Hayatın en ağır yüklerinden biri, söylenememiş sözler ve ertelenmiş adımlardır. Bir telefon aramasını ertelemek, bir özrü geciktirmek, bir farkındalığı yıllar sonra dile getirmek… Bunların hepsi omuzlarında taş gibi birikir. Çünkü insan, ‘’keşke’’ nin ağırlığını yıllarca sırtında taşır.

Birçoğumuz, taktik yaparak, zamanı kollayarak, ‘’daha uygun bir an gelir’’ diye bekleyerek aslında anın güzelliğini kaçırıyoruz. Oysa hayat, ertelemeye gelmeyecek kadar kısa.

İçinden geleni söylemek, kalbinden geçeni paylaşmak için en doğru zaman her zaman şu andır.

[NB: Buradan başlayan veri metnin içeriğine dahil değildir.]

(* ===== verification/Ps2.v ===== *)
(** * The PS/2 keyboard and mouse: src/platform/x86-64/ps2.c

    The interrupt handlers decode the bytes of the two devices, one per
    interrupt, into packets for the console ([Input]). The bytes are arguments
    here: the ports and the set-up of the controller are not modelled. *)
From S2P Require Import Prelude Mem Ringbuffer Tty Input.

Definition PS2_KEYBOARD_EXTENDED_SCANCODE : Z := 0xE0.
Definition PS2_KEYBOARD_KEY_RELEASED : Z := 0x80.
Definition COM_IO_KEYBOARD_KEY_CAPSLOCK : Z := 58.

(** The tables give the numbers of keyboard.h; what they do not list is 0. *)
Definition G_PS2_KEYBOARD_SCANCODES : list Z :=
  [0; 1; 2; 3; 4; 5; 6; 7; 8; 9; 10; 11; 12; 13; 14; 15; 16; 17; 18; 19; 20; 21; 22; 23; 24; 25; 26; 27; 28; 29; 30; 31; 32; 33;
   34; 35; 36; 37; 38; 39; 40; 41; 42; 43; 44; 45; 46; 47; 48; 49; 50; 51; 52; 53; 54; 55; 56; 57; 58; 59; 60; 61; 62; 63; 64; 65;
   66; 67; 68; 69; 70; 71; 72; 73; 74; 75; 76; 77; 78; 79; 80; 81; 82; 83; 0; 0; 0; 87; 88] ++ replicate 39 0.

Definition ext_keys : list (Z * Z) :=
  [(0x1C, 96); (0x1D, 97); (0x35, 98); (0x38, 100); (0x47, 102); (0x48, 103); (0x49, 104); (0x4B, 105); (0x4D, 106);
   (0x4F, 107); (0x50, 108); (0x51, 109); (0x52, 110); (0x53, 111)].
Definition G_PS2_KEYBOARD_EXT_SCANCODES : list Z :=
  foldr (λ e l, <[Z.to_nat e.1 := e.2]> l) (replicate 128 0) ext_keys.

Section keyboard.
Context {W : Type} (X : textkern W) (fuel : nat).
(** [keyboard->layout] *)
Variable layout : com_keyboard → com_kbd_packet → res (option com_kbd_packet).

(** The keyboard and the static variable [extended]. *)
Record ps2_keyboard : Type := Ps2Keyboard { extended : bool; keyboard : com_keyboard }.

(** The key of a byte that is not [PS2_KEYBOARD_EXTENDED_SCANCODE], and
    whether it is released. *)
Definition decode_scancode (ext : bool) (scancode : Z) : res (Z * bool) :=
  let rel := negb (Z.land PS2_KEYBOARD_KEY_RELEASED scancode =? 0) in
  let scancode := if rel then Z.ldiff scancode PS2_KEYBOARD_KEY_RELEASED else scancode in
  code ← deref ((if ext then G_PS2_KEYBOARD_EXT_SCANCODES else G_PS2_KEYBOARD_SCANCODES) !! Z.to_nat scancode);
  Ok (code, rel).

Definition keyboard_state (k : com_keyboard) (p : com_kbd_packet) : com_keyboard :=
  let pressed := negb (released p) in
  let caps := if keycode p =? COM_IO_KEYBOARD_KEY_CAPSLOCK then xorb (caps_lock k) pressed else caps_lock k in
  let shift := if (keycode p =? COM_IO_KEYBOARD_KEY_LEFTSHIFT) || (keycode p =? COM_IO_KEYBOARD_KEY_RIGHTSHIFT) then pressed else shift_held k in
  Keyboard (kb_addr k) (kb_rb k) shift caps.

Definition ps2_keyboard_isr (scancode : Z) (st : ps2_keyboard) (c : console) (w : W) : res (ps2_keyboard * console * W) :=
  if PS2_KEYBOARD_EXTENDED_SCANCODE =? scancode then Ok (Ps2Keyboard true (keyboard st), c, w)
  else
    '(code, rel) ← decode_scancode (extended st) scancode;
    if code =? 0 then Ok (Ps2Keyboard false (keyboard st), c, w)
    else
      action ← layout (keyboard st) (KbdPacket code rel 0);
      match action with
      | Some pkt =>
          let k := keyboard_state (keyboard st) pkt in
          '(c, w) ← com_io_console_kbd_in X fuel c pkt w;
          Ok (Ps2Keyboard false k, c, w)
      | None => Ok (Ps2Keyboard false (keyboard st), c, w)
      end.

(** The bytes of several interrupts. *)
Fixpoint keyboard_bytes (bs : list Z) (st : ps2_keyboard) (c : console) (w : W) : res (ps2_keyboard * console * W) :=
  match bs with
  | [] => Ok (st, c, w)
  | b :: bs => '(st, c, w) ← ps2_keyboard_isr b st c w; keyboard_bytes bs st c w
  end.
End keyboard.

(** ** The mouse *)
Definition COM_IO_MOUSE_RIGHTBUTTON : Z := 0x01.
Definition COM_IO_MOUSE_MIDBUTTON : Z := 0x02.
Definition COM_IO_MOUSE_LEFTBUTTON : Z := 0x04.
Definition COM_IO_MOUSE_BUTTON4 : Z := 0x08.
Definition COM_IO_MOUSE_BUTTON5 : Z := 0x10.
Definition PS2_MOUSEPKT_GOOD : Z := 8.

(** The static variables of the handler and [Ps2Mouse]. *)
Record ps2_mouse : Type := Ps2Mouse { mouse : Z; has_wheel : bool; mouse_data : list Z; cycle : Z }.

Definition PS2_MOUSEPKT_ENOUGH (has_wheel : bool) (cycle : Z) : bool :=
  has_wheel && (4 =? cycle) || negb has_wheel && (3 =? cycle).

Definition has_bits (mask b : Z) : bool := negb (Z.land mask b =? 0).

Definition PS2_MOUSEPKT_TO_PROTOCOL (d0 d3 : Z) : Z :=
  Z.lor (Z.lor (Z.lor (Z.lor (if has_bits 1 d0 then COM_IO_MOUSE_LEFTBUTTON else 0)
    (if has_bits 2 d0 then COM_IO_MOUSE_RIGHTBUTTON else 0))
    (if has_bits 4 d0 then COM_IO_MOUSE_MIDBUTTON else 0))
    (if has_bits 0x10 d3 then COM_IO_MOUSE_BUTTON4 else 0))
    (if has_bits 0x20 d3 then COM_IO_MOUSE_BUTTON5 else 0).

(** The packet a byte completes, which the handler passes to
    [com_io_console_mouse_in]. *)
Definition ps2_mouse_step (curr_byte : Z) (st : ps2_mouse) : res (ps2_mouse * option com_mouse_packet) :=
  _ ← deref (mouse_data st !! Z.to_nat (cycle st));
  let data := <[Z.to_nat (cycle st) := curr_byte]> (mouse_data st) in
  d0 ← deref (data !! 0%nat);
  if negb (has_bits PS2_MOUSEPKT_GOOD d0) then Ok (Ps2Mouse (mouse st) (has_wheel st) data 0, None)
  else
    let cycle := u64 (cycle st + 1) in
    if negb (PS2_MOUSEPKT_ENOUGH (has_wheel st) cycle) then Ok (Ps2Mouse (mouse st) (has_wheel st) data cycle, None)
    else
      d1 ← deref (data !! 1%nat);
      d2 ← deref (data !! 2%nat);
      d3 ← deref (data !! 3%nat);
      let dx := d1 - (if has_bits 0x10 d0 then 0x100 else 0) in
      let dy := d2 - (if has_bits 0x20 d0 then 0x100 else 0) in
      let dy := - dy in
      let dz := Z.land 0x07 d3 * (if has_bits 0x08 d3 then -1 else 1) in
      Ok (Ps2Mouse (mouse st) (has_wheel st) data 0, Some (MousePacket (mouse st) (PS2_MOUSEPKT_TO_PROTOCOL d0 d3) dx dy dz)).

Definition ps2_mouse_isr {W} (send : com_mouse_packet → W → res W) (curr_byte : Z) (st : ps2_mouse) (c : console) (w : W)
    : res (ps2_mouse * W) :=
  '(st, pkt) ← ps2_mouse_step curr_byte st;
  match pkt with
  | Some pkt => w ← com_io_console_mouse_in send c pkt w; Ok (st, w)
  | None => Ok (st, w)
  end.

(** [x86_64_ps2_mouse_init] leaves the wheel off. *)
Definition x86_64_ps2_mouse_init (m : Z) : ps2_mouse := Ps2Mouse m false (replicate 5 0) 0.

(** The bytes of several interrupts and the packets they give. *)
Fixpoint mouse_bytes_in (bs : list Z) (st : ps2_mouse) : res (ps2_mouse * list com_mouse_packet) :=
  match bs with
  | [] => Ok (st, [])
  | b :: bs =>
      '(st, p) ← ps2_mouse_step b st;
      '(st, ps) ← mouse_bytes_in bs st;
      Ok (st, option_list p ++ ps)
  end.

(** ** Keys

    The bytes that a keyboard with scan code set 1 sends for a key. *)
Definition scan_code (k : Z) : option (list Z * Z) :=
  if (1 <=? k) && (k <=? 83) || (k =? 87) || (k =? 88) then Some ([], k)
  else match filter (λ e, e.2 = k) ext_keys with e :: _ => Some ([PS2_KEYBOARD_EXTENDED_SCANCODE], e.1) | [] => None end.

Definition scan_bytes (e : Z * bool) : list Z :=
  match scan_code e.1 with Some (prefix, b) => prefix ++ [if e.2 then b + 0x80 else b] | None => [] end.

(** What the handler does for a key, whatever its bytes are. *)
Section keys.
Context {W : Type} (X : textkern W) (fuel : nat) (layout : com_keyboard → com_kbd_packet → res (option com_kbd_packet)).

Definition key_event (e : Z * bool) (k : com_keyboard) (c : console) (w : W) : res (com_keyboard * console * W) :=
  action ← layout k (KbdPacket e.1 e.2 0);
  match action with
  | Some pkt => '(c, w) ← com_io_console_kbd_in X fuel c pkt w; Ok (keyboard_state k pkt, c, w)
  | None => Ok (k, c, w)
  end.

Fixpoint key_events (es : list (Z * bool)) (k : com_keyboard) (c : console) (w : W) : res (com_keyboard * console * W) :=
  match es with
  | [] => Ok (k, c, w)
  | e :: es => '(k, c, w) ← key_event e k c w; key_events es k c w
  end.

Definition known_key (k : Z) : bool := match scan_code k with Some _ => true | None => false end.

(** Both tables are read at the byte of the key, pressed or released. *)
Definition scan_ok (k : Z) (rel : bool) : bool :=
  match scan_code k with
  | Some (prefix, b) =>
      let b := if rel then b + 0x80 else b in
      negb (PS2_KEYBOARD_EXTENDED_SCANCODE =? b) && negb (k =? 0) &&
      match decode_scancode (negb (bool_decide (prefix = []))) b with Ok (k', rel') => (k' =? k) && eqb rel' rel | _ => false end
  | None => true
  end.

Lemma scan_code_range k p : scan_code k = Some p → 1 ≤ k < 128.
Proof.
  unfold scan_code. destruct ((1 <=? k) && (k <=? 83) || (k =? 87) || (k =? 88)) eqn:Hk; [intros _; lia|].
  destruct (filter _ ext_keys) as [|e l] eqn:Hf; [done|]. intros _.
  assert (He : e ∈ filter (λ e, e.2 = k) ext_keys) by (rewrite Hf; apply list_elem_of_here).
  apply list_elem_of_filter in He as [<- He]. unfold ext_keys in He.
  repeat (apply elem_of_cons in He as [->|He]; [cbn; lia|]). by apply elem_of_nil in He.
Qed.

Lemma scan_ok_all k rel : scan_ok k rel = true.
Proof.
  destruct (scan_code k) as [p|] eqn:Hs; [|unfold scan_ok; by rewrite Hs]. apply scan_code_range in Hs.
  assert (Hall : forallb (λ k, scan_ok k true && scan_ok k false) (seqZ 1 127) = true) by (vm_compute; reflexivity).
  rewrite forallb_forall in Hall. specialize (Hall k). rewrite andb_true_iff in Hall.
  destruct rel; apply Hall; apply list_elem_of_In, elem_of_seqZ; lia.
Qed.

Lemma key_bytes_event e k c w :
  known_key e.1 = true → keyboard_bytes X fuel layout (scan_bytes e) (Ps2Keyboard false k) c w =
    '(k, c, w) ← key_event e k c w; Ok (Ps2Keyboard false k, c, w).
Proof.
  intros Hk. unfold known_key in Hk. pose proof (scan_ok_all e.1 e.2) as Hok. unfold scan_ok in Hok. unfold scan_bytes.
  destruct e as [key rel]. cbn [fst snd] in *. destruct (scan_code key) as [[prefix b]|] eqn:Hs; [|done].
  assert (Hpre : prefix = [] ∨ prefix = [PS2_KEYBOARD_EXTENDED_SCANCODE]).
  { unfold scan_code in Hs. destruct (_ || _); [by injection Hs as <- _; left|]. destruct (filter _ _); [done|]. injection Hs as <- _. by right. }
  set (byte := if rel then b + 0x80 else b) in *. rewrite !andb_true_iff, !negb_true_iff in Hok. destruct Hok as [[Hne Hz] Hdec].
  assert (Hlast : ∀ ext, ext = negb (bool_decide (prefix = [])) → ps2_keyboard_isr X fuel layout byte (Ps2Keyboard ext k) c w =
    '(k, c, w) ← key_event (key, rel) k c w; Ok (Ps2Keyboard false k, c, w)).
  { intros ext ->. unfold ps2_keyboard_isr, key_event. rewrite Hne. cbn [extended keyboard fst snd].
    destruct (decode_scancode _ byte) as [[k' rel']| | |]; try done. mstep. apply andb_true_iff in Hdec as [->%Z.eqb_eq ->%eqb_prop].
    rewrite Hz. destruct (layout k (KbdPacket key rel 0)) as [[pkt|]| | |]; try done. mstep.
    destruct (com_io_console_kbd_in X fuel c pkt w) as [[c' w']| | |]; done. }
  assert (Hbind : ∀ r : res (ps2_keyboard * console * W), ('(st, c, w) ← r; Ok (st, c, w)) = r) by (by intros [[[? ?] ?]| | |]).
  destruct Hpre as [-> | ->]; cbn [app keyboard_bytes].
  - rewrite (Hlast false) by done. apply Hbind.
  - change (ps2_keyboard_isr X fuel layout PS2_KEYBOARD_EXTENDED_SCANCODE (Ps2Keyboard false k) c w) with (Ok (Ps2Keyboard true k, c, w)).
    mstep. rewrite (Hlast true) by done. apply Hbind.
Qed.

Lemma key_events_app es es' k c w :
  key_events (es ++ es') k c w = '(k, c, w) ← key_events es k c w; key_events es' k c w.
Proof.
  revert k c w. induction es as [|e es IH]; intros k c w; [done|]. cbn [app key_events].
  destruct (key_event e k c w) as [[[k' c'] w']| | |]; [|done..]. mstep. apply IH.
Qed.

Lemma keyboard_bytes_app bs bs' st c w :
  keyboard_bytes X fuel layout (bs ++ bs') st c w = '(st, c, w) ← keyboard_bytes X fuel layout bs st c w; keyboard_bytes X fuel layout bs' st c w.
Proof.
  revert st c w. induction bs as [|b bs IH]; intros st c w; [done|]. cbn [app keyboard_bytes].
  destruct (ps2_keyboard_isr X fuel layout b st c w) as [[[st' c'] w']| | |]; [|done..]. mstep. apply IH.
Qed.
End keys.

Lemma keyboard_events_bytes {W} (X : textkern W) fuel layout es k c w :
  Forall (λ e, known_key e.1 = true) es →
  keyboard_bytes X fuel layout (concat (scan_bytes <$> es)) (Ps2Keyboard false k) c w =
    '(k, c, w) ← key_events X fuel layout es k c w; Ok (Ps2Keyboard false k, c, w).
Proof.
  intros Hes. revert k c w. induction Hes as [|e es He Hes IH]; intros k c w; [done|].
  cbn [fmap list_fmap concat key_events]. rewrite keyboard_bytes_app, key_bytes_event by done.
  destruct (key_event X fuel layout e k c w) as [[[k' c'] w']| | |]; [|done..]. mstep. apply IH.
Qed.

Kaybetmekten korktuğumuz için sustuğumuz her cümle, aslında kendimizi kaybetmeye bir adımdır. Oysa kaybetmenin ya da kazanmanın ötesinde, asıl mesele tertemiz ve içten bir şekilde yaşayabilmek. Çünkü günün sonunda ölüm var; en büyük gerçeğimiz, en büyük eşitleyicimiz.
O halde yapmamız gereken belli: İçimizden geldiği gibi davranmak. Ne taktik, ne oyun, ne strateji… Sadece samimiyet ve hareket. Çünkü yarın belki de hiç gelmeyecek. Ve geriye sadece söyleyemediklerimiz kalacak.

Bugün kalbini aç; çünkü yarın, belki de hiç gelmeyecek.